28/04/2007

Roger Waters Part two

the dark side of the moonRoger Waters

Sportpaleis d'Anvers

Le mercredi 25 avril 2007

Deuxième partie (après l'entracte)

 

En juillet 1990, du haut de mes dix-huit ans, quelques mois après la chute du mur de Berlin, je n'ai pas manqué l'interprétation intégrale de l'album The Wall par Roger waters & guests sur la Potsdamer Platz.

Dix-sept ans plus tard (ou presque), j'ai donc assisté à l'interprétation intégrale d'un autre album majeur de l'histoire du rock par le même Roger Waters, à savoir The Dark Side of The Moon. Et une fois de plus, j'ai fichtrement bien fait de ne pas manquer ça !

Après avoir courageusement profité de l'entracte pour atteindre, non sans mal et dans une chaleur étouffante, un des multiples bars du Sportpaleis, nous avons à peine le temps de nous réinstaller dans la salle que les énormes enceintes vibrent déjà des quelques battements de coeur qui ouvrent l'album. La machine est lancée. Roger Waters et son groupe se mettent à jouer in extenso, dans les moindres détails et sans aucune coupure la totalité de The Dark Side of The Moon. Immédiatement, ma concentration est au maximum. Un moment comme celui-là, je ne le vivrai sans doute qu'une seule fois. Si on a pu écouter cet album des dizaines, voire des centaines de fois à la maison, le vivre en live, en concert reste incontestablement un événement (plus que probablement) unique. Je suis donc bien décidé à profiter de la magie de chaque instant. 

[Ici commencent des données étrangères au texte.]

Lemma due_events_holds (prev now : Z) (self : Schedule) (events : list added) :
  holds self events ->
  Forall well_read events ->
  due_events prev now self
  = reported <$> filter (fun ev => prev < added_timestamp ev <= now) events.
Proof.
  intros Hholds Hmodes. unfold due_events. rewrite (holds_rows self events Hholds).
  clear Hholds. induction Hmodes as [|ev events Hev _ IH]; [done|].
  rewrite fmap_cons, !filter_cons. cbn [fst snd].
  destruct (decide (prev < added_timestamp ev <= now)); [|exact IH].
  rewrite !fmap_cons, IH. f_equal.
  unfold event_of_row, reported. cbn [fst snd].
  by rewrite decodeFields_added.
Qed.

(** Every state reached by [add] and [remove] holds a list of events, each
    with an allowed mode. *)
Lemma reachable_holds (self : Schedule) :
  reachable self ->
  exists events,
    holds self events /\
    Forall (fun ev => added_mode ev ∈ allowedEventModes self) events.
Proof.
  induction 1 as [modes t|self randint ts mode params sample id self' _ IH Hadd
                  |self id self' _ IH Hrem].
  - by exists [].
  - destruct IH as (events & (H0 & H1 & H2) & Hmodes).
    destruct (decide (mode ∈ allowedEventModes self)) as [Hin|Hnotin];
      [|by rewrite add_not_allowed in Hadd].
    rewrite add_allowed in Hadd by done. injection Hadd as <- <-.
    exists (events ++ [mkAdded ts mode params sample
                         (newEventID randint (eventSchedule_2 self))]).
    split.
    + unfold holds. cbn [eventSchedule_0 eventSchedule_1 eventSchedule_2].
      by rewrite H0, H1, H2, !fmap_app.
    + cbn [allowedEventModes]. apply Forall_app. split; [done|].
      by apply Forall_singleton.
  - destruct IH as (events & (H0 & H1 & H2) & Hmodes).
    apply remove_Return in Hrem as (rmID & _ & _ & _ & ->).
    exists (delete rmID events). split.
    + unfold holds. cbn [eventSchedule_0 eventSchedule_1 eventSchedule_2].
      by rewrite H0, H1, H2, !list_fmap_delete.
    + cbn [allowedEventModes]. by apply Forall_delete.
Qed.
Lemma plot_model_default_colors_witness :
  exists w' fig tr traces,
    @plot_model sample_plot_env false true false false "plot.html" false
      sample_world = (Ok tt, w')
    /\ shown w' = shown sample_world ++ [fig]
    /\ fig_data fig = tr :: traces
    /\ sc_marker tr
       = Some {| marker_size := 8;
                 marker_color :=
                   replicate (List.length (nodes_db sample_world)) "red" |}
    /\ forall t, t ∈ traces ->
         (forall l, sc_line t = Some l -> line_color l = "black")
         /\ (forall c, sc_textfont t = Some c -> c = OneColor "black").
Proof.
  destruct (proj2 (proj1 (@plot_model_outcome sample_plot_env false true false
                            false "plot.html" false sample_world))
              sample_world_plottable) as [w' Hok].
  destruct (@plot_model_default_colors sample_plot_env false true false
              "plot.html" false sample_world w' Hok)
    as (fig & tr & traces & Hfacts).
  now exists w', fig, tr, traces.
Defined.
(** [a < b]: numbers compare by value, strings by code points, and lists
    by the first pair of items that are not the same, or by length when
    one is a prefix of the other; any other pairing is a [TypeError]. *)
Fixpoint py_lt (a b : json) {struct a} : result bool :=
  match a, b with
  | JStr s, JStr t => Ok (String.ltb s t)
  | JList l, JList m =>
      (fix items (l m : list json) {struct l} : result bool :=
         match l, m with
         | [], [] => Ok false
         | [], _ :: _ => Ok true
         | _ :: _, [] => Ok false
         | x :: l', y :: m' => if py_same x y then items l' m' else py_lt x y
         end) l m
  | _, _ =>
      match num_of a, num_of b with
      | Some x, Some y => Ok (float_lt x y)
      | _, _ => Raise TypeError
      end
  end.

(** ** [list.sort]

    [l.sort(key=key)] computes the key of every element, then sorts the
    keys, asking [<] of two keys at a time, and moves the elements along
    with their keys.  The sort is CPython's ([listobject.c], versions 3.10
    to 3.12).  A list of fewer than 64 elements is sorted as one run:
    [count_run] finds how far the list is already in order from its start,
    either never descending or strictly descending (and then reversed),
    and [binarysort] inserts the remaining elements one by one at the
    place a binary search gives. *)

Section ListSort.
Context {A : Type}.
Implicit Types (x : json * A) (l run : list (json * A)).

(** The length of the run that continues after an element of key [prev],
    strictly descending or never descending. *)
Fixpoint run_descending (prev : json) l : result nat :=
  match l with
  | [] => Ok O
  | x :: l' =>
      b ← py_lt x.1 prev;
      if b : bool then n ← run_descending x.1 l'; Ok (S n) else Ok O
  end.

Fixpoint run_ascending (prev : json) l : result nat :=
  match l with
  | [] => Ok O
  | x :: l' =>
      b ← py_lt x.1 prev;
      if b : bool then Ok O else n ← run_ascending x.1 l'; Ok (S n)
  end.

(** [count_run]: the length of the run the list starts with, and whether
    it descends. *)
Definition count_run l : result (nat * bool) :=
  match l with
  | [] => Ok (O, false)
  | [x] => Ok (1%nat, false)
  | x :: y :: l' =>
      b ← py_lt y.1 x.1;
      if b : bool then n ← run_descending y.1 l'; Ok (S (S n), true)
      else n ← run_ascending y.1 l'; Ok (S (S n), false)
  end.

(** The binary search of [binarysort] for the place of [pivot] in the
    sorted [run], between the indices [lo] and [hi]; [steps] bounds the
    number of halvings, and [hi - lo] of them are enough. *)
Fixpoint bisect (steps : nat) (pivot : json) run (lo hi : nat)
  : result nat :=
  match steps with
  | O => Ok lo
  | S steps' =>
      let p := (lo + (hi - lo) / 2)%nat in
      match run !! p with
      | None => Ok lo
      | Some y =>
          b ← py_lt pivot y.1;
          let lo' := if b : bool then lo else S p in
          let hi' := if b : bool then p else hi in
          if (lo' <? hi')%nat then bisect steps' pivot run lo' hi'
          else Ok lo'
      end
  end.

(** One pass of [binarysort]: [x] goes to its place in [run]. *)
Definition binary_insert run x : result (list (json * A)) :=
  i ← bisect (length run) x.1 run 0 (length run);
  Ok (take i run ++ x :: drop i run).

Definition binarysort run l : result (list (json * A)) :=
  foldlR binary_insert run l.

(** The sort of a list of fewer than 64 keyed elements. *)
Definition sort_one_run l : result (list (json * A)) :=
  if (length l <? 2)%nat then Ok l else
  '(n, descending) ← count_run l;
  let run := take n l in
  binarysort (if descending : bool then reverse run else run) (drop n l).
End ListSort.

(** What the language promises of [list.sort], said of keyed elements:
    the sort is stable, that is, where [<] orders the keys consistently
    the result is the one list in which no element comes after one with a
    larger key, and elements with keys of the same rank keep their order.
    That list is what inserting the elements one after the other, each
    behind every element it is not smaller than, builds. *)
Definition lt_bool (a b : json) : bool :=
  match py_lt a b with Ok b => b | Raise _ => false end.

Fixpoint insert_behind {A} (x : json * A) (l : list (json * A))
  : list (json * A) :=
  match l with
  | [] => [x]
  | y :: l' =>
      if lt_bool x.1 y.1 then x :: y :: l' else y :: insert_behind x l'
  end.

Definition stable_sorted {A} (l : list (json * A)) : list (json * A) :=
  foldl (λ acc x, insert_behind x acc) [] l.

(** [<] orders the keys [ks] consistently: it answers for any two of
    them, never both ways, and "not larger" is transitive. *)
Definition consistent (ks : list json) : Prop :=
  (∀ a b, a ∈ ks → b ∈ ks → is_ok (py_lt a b) = true)
  ∧ (∀ a b, a ∈ ks → b ∈ ks → lt_bool a b = true → lt_bool b a = false)
  ∧ (∀ a b c, a ∈ ks → b ∈ ks → c ∈ ks →
       lt_bool b a = false → lt_bool c b = false → lt_bool c a = false).

(** A list of 64 elements or more CPython cuts into runs of 32 to 64
    elements, each put in order as above, and merges the runs.  The
    merging is not embedded: [merge_runs] stands for the sort of such a
    list, with what the language promises of it. *)
Class Timsort : Type := {
  merge_runs : ∀ {A}, list (json * A) → result (list (json * A));
  merge_runs_perm : ∀ A (l l' : list (json * A)),
    (64 ≤ length l)%nat → merge_runs l = Ok l' → l' ≡ₚ l;
  merge_runs_stable : ∀ A (l : list (json * A)),
    (64 ≤ length l)%nat → consistent l.*1 →
    merge_runs l = Ok (stable_sorted l);
}.

Definition list_sort {timsort : Timsort} {A} (key : A → result json)
  (l : list A) : result (list A) :=
  keyed ← mapR (λ x, k ← key x; Ok (k, x)) l;
  sorted ← (if (length keyed <? 64)%nat then sort_one_run keyed
            else merge_runs keyed);
  Ok (sorted.*2).

(** What the interpreter and the installation fix: [repr] of a value that
    is not a string or an integer, and the directory the scripts live in. *)
Class Platform : Type := {
  py_repr : json → string;
  ARCHIVE_DIR : string;
}.

(** [str(v)], which is also what an f-string field [{v}] shows. *)
Definition py_str {platform : Platform} (v : json) : string :=
  match v with
  | JStr s => s
  | JInt z => str_of_Z z
  | JBool true => "True"
  | JBool false => "False"
  | JNull => "None"
  | _ => py_repr v
  end.
Lemma i64_add_i64 a b : i64 (a + i64 b) = i64 (a + b).
Proof. by rewrite (Z.add_comm a), i64_i64_add, (Z.add_comm b). Qed.

Lemma i64_sub_i64 a b : i64 (a - i64 b) = i64 (a - b).
Proof. destruct (i64_diff b) as [k ->]. apply i64_eqm. exists (- k). lia. Qed.

Lemma i64_idem a : i64 (i64 a) = i64 a.
Proof. pose proof (i64_i64_add a 0) as E. by rewrite !Z.add_0_r in E. Qed.

(** A boolean fact about the integers below a bound, by running it. *)
Lemma all_below (P : Z -> bool) (n : nat) :
  forallb (fun k => P (Z.of_nat k)) (seq 0 n) = true -> forall z, 0 <= z < Z.of_nat n -> P z = true.
Proof.
  intros Hall z Hz. rewrite forallb_forall in Hall. specialize (Hall (Z.to_nat z)).
  rewrite Z2Nat.id in Hall by lia. apply Hall. apply in_seq. lia.
Qed.
(* ===== verification/BufferPool.v ===== *)
(** The shared message pool (src/message_pool.go): five size classes of byte
    buffers, each split into shards with a free list. A buffer carries its own
    books in the 13 bytes past its size: an id, the tag of the call site, flags,
    a reference count and the shard it came from. Owners share a buffer by
    raising the count and give it back by lowering it.

    A buffer is an array of the heap, named by its index; a Go slice of it is the
    index with a length, and its capacity is the length of the array. An array
    that reaches no free list and no owner stays in the heap as garbage. The
    methods lock one shard at a time, and between two locks of one operation the
    buffer is in nobody's hands but the caller's, so an operation is one step.
    The number of shards is [DefaultMessagePoolShardCount], a power of two up to
    256 that the environment sets. *)
From S2P Require Import Prelude GoIo.

Definition MessagePoolMetaByteCount : nat := 13.
Definition MessagePoolFlagShared : Z := 1.
Definition MessagePoolRefusedShareCountShift : Z := 1.
Definition MessagePoolRefusedShareCountMask : Z := 254.
Definition MessagePoolMaxRefusedShareCount : Z := 127.
Definition InitialMessagePoolByteCount : Z := 2097152.

(** ** The state *)

Record poolShard := PoolShard {
  sh_pool : list nat;                  (* pool[:count] *)
  sh_capacity : nat;                   (* len(pool) *)
  nextId : Z;
  takenTags : list Z;
  returnedTags : list Z;
  createdTags : list Z;
}.

Record messagePool := MkMessagePool { mp_size : nat; mp_shards : list poolShard; shardNext : Z }.

Record PoolMetrics := MkPoolMetrics {
  Hits : Z;
  Misses : Z;
  Returns : Z;
  ActiveBuffers : Z;
  SizeDistribution : gmap nat Z;
}.

Record pools := Pools {
  orderedMessagePools : list messagePool;
  heap : list (list Z);
  globalPoolMetrics : PoolMetrics;
}.

(** A slice that starts where its buffer starts. *)
Record message := Message { m_buf : nat; m_len : nat }.

Definition no_tags : list Z := replicate 256 0.
Definition newPoolShard (maxCount : nat) : poolShard := PoolShard [] maxCount 0 no_tags no_tags no_tags.
(* ===== verification/Framer.v ===== *)
(** The stream framer of src/message_framer.go: a four-byte header (payload
    length and a legacy split hint, both big-endian 16-bit) before each
    message, written whole, split in two, or coalesced into one batch. *)
From S2P Require Import Prelude GoIo.

Inductive framer_err :=
| ErrMaxMessageLen        (* "Max message len exceeded" *)
| ErrMaxPossibleLen       (* "Max possible message len exceeded" *)
| ErrBatchOverflow        (* "Framer batch byte count overflow." *)
| ErrStorageTooSmall      (* "Framer batch storage too small" *)
| ErrIo (e : ioerr).

Record FramerSettings := {
  fs_MaxMessageLen : Z;
  fs_SplitMinimumLen : Z;
}.

Definition DefaultFramerSettings (maxMessageLen : Z) : FramerSettings := {|
  fs_MaxMessageLen := maxMessageLen;
  fs_SplitMinimumLen := 256;
|}.

Record Framer := {
  maxFrameLen : Z;
  settings : FramerSettings;
}.

Definition NewFramer (s : FramerSettings) : Framer := {|
  maxFrameLen := i64 (fs_MaxMessageLen s + 4);
  settings := s;
|}.

Definition zlen (m : bytes) : Z := Z.of_nat (length m).

(** ** Reading *)

Definition ReadHeader (f : Framer) (r : stream) : go (stream * (nat + framer_err)) :=
  match ReadFull r 4 with
  | (r, inr e) => Ret (r, inr (ErrIo e))
  | (r, inl h) =>
      let! messageLen := get_u16 h 0 in
      if maxFrameLen f <? messageLen + 4
      then Ret (r, inr ErrMaxMessageLen)
      else Ret (r, inl (Z.to_nat messageLen))
  end.

Definition Read (f : Framer) (r : stream) : go (stream * (bytes + framer_err)) :=
  let! '(r, h) := ReadHeader f r in
  match h with
  | inr e => Ret (r, inr e)
  | inl messageLen =>
      match ReadFull r messageLen with
      | (r, inr e) => Ret (r, inr (ErrIo e))
      | (r, inl message) => Ret (r, inl message)
      end
  end.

Le public se manifeste une première fois après l'étourdissant On The Run. La synchronisation entre la musique et les images défilant sur l'écran géant est parfaite. Si On The Run vous donne le tournis, que dire alors des images qui donnent l'impression d'aspirer peu à peu les quinze mille personnes à l'intérieur de l'écran?

Mais déjà les horloges de Time retentissent. Les percussions qui ouvrent le morceau galvanisent l'assistance et le premier solo de guitare prend son envol.

Sur The Great Gig In The Sky, la choriste impose dans la salle une étonnante qualité d'écoute mêlée de recueillement tant son interprétation est on ne peut plus à la hauteur de la voix originale présente sur l'album.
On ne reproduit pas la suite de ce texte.